▸ **Collected data entries**
(** The database at the end of [Write], before the writers leave the queue. *)
Definition finished db (g : Group) : DBImpl F L :=
  match updates g with
  | Some _ => SetLastSequence (if in_tmp g then set_tmp_batch db (WriteBatch.Clear (tmp_batch_ db)) else db) (last_sequence g)
  | None => db
  end.

(** With the group finished its entries are committed. *)
Lemma finish_state db (g : Group) (queue : list (Writer * list BatchOp)) C (el ei em : list Entry) (k : nat) ws dn :
  let ops := concat (take (S k) (map snd queue)) in
  let pend := match updates g with Some _ => batch_entries (last_of C + 1) ops | None => [] end in
  mem_state db C el ei em pend -> group_ok queue (last_of C) g k ->
  mem_state (set_writers (finished db g) ws dn) (C ++ (if Status.ok (status g) then ops else [])) el ei (em ++ pend) [].
Proof.
  cbv zeta. intros (HC & Hlast & (em' & Hem & Hpm) & Hrest) (_ & _ & Hu). unfold mem_state, finished.
  destruct (updates g) as [u|].
  - destruct Hu as (-> & -> & Hseq & _). change (Status.ok OK) with true. cbv iota.
    split_and!; [| |exists em'; rewrite app_nil_r; by destruct (in_tmp g)|by destruct (in_tmp g); apply Hrest..].
    + rewrite batch_entries_app, HC, <- !app_assoc, (Z.add_comm (last_of C)). done.
    + rewrite length_app, Nat2Z.inj_add. by destruct (in_tmp g).
  - destruct Hu as (-> & _ & Hops). assert ((if Status.ok (status g) then concat (take 1 (map snd queue)) else []) = []) as ->.
    { destruct (Status.ok (status g)); [by apply Hops|done]. }
    rewrite !app_nil_r in *. split_and!; try done; [by exists em'|apply Hrest..].
Qed.

Lemma Write_finish_ok db (g : Group) (queue : list (Writer * list BatchOp)) (n : Z) (k : nat) :
  map fst queue = writers_ db -> NoDup (map (fun x => w_id x.1) queue) -> group_ok queue n g k ->
  exists dn, Write_finish db g = Some (status g, set_writers (finished db g) (drop (S k) (map fst queue)) dn) /\
    forall w, w ∈ take (S k) (map fst queue) -> w_id w <> leader g -> dn !! w_id w = Some (status g).
Proof.
  intros Hq Hnd (_ & Hlk & _). assert (writers_ (finished db g) = map fst queue) as Hq1
    by (rewrite Hq; unfold finished; by destruct (updates g), (in_tmp g)).
  destruct (pop_writers_ok g (writers_ (finished db g)) (done_ (finished db g)) k) as (dn & Hpw & Hdn & _).
  { by rewrite Hq1, map_map. }
  { by rewrite Hq1, map_map. }
  exists dn. rewrite Hq1 in Hpw, Hdn. split; [|done].
  assert (Write_finish db g = '(ws, dn) ← pop_writers g (writers_ (finished db g)) (done_ (finished db g));
    Some (status g, set_writers (finished db g) ws dn)) as -> by (unfold Write_finish, finished; by destruct (updates g)).
  by rewrite Hq1, Hpw.
Qed.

▸ **Exercise description**
In the data above, find the line containing "exists dn. rewrite", then copy it and every later line exactly.

▸ **Task result**
  exists dn. rewrite Hq1 in Hpw, Hdn. split; [|done].
  assert (Write_finish db g = '(ws, dn) ← pop_writers g (writers_ (finished db g)) (done_ (finished db g));
    Some (status g, set_writers (finished db g) ws dn)) as -> by (unfold Write_finish, finished; by destruct (updates g)).
  by rewrite Hq1, Hpw.
Qed.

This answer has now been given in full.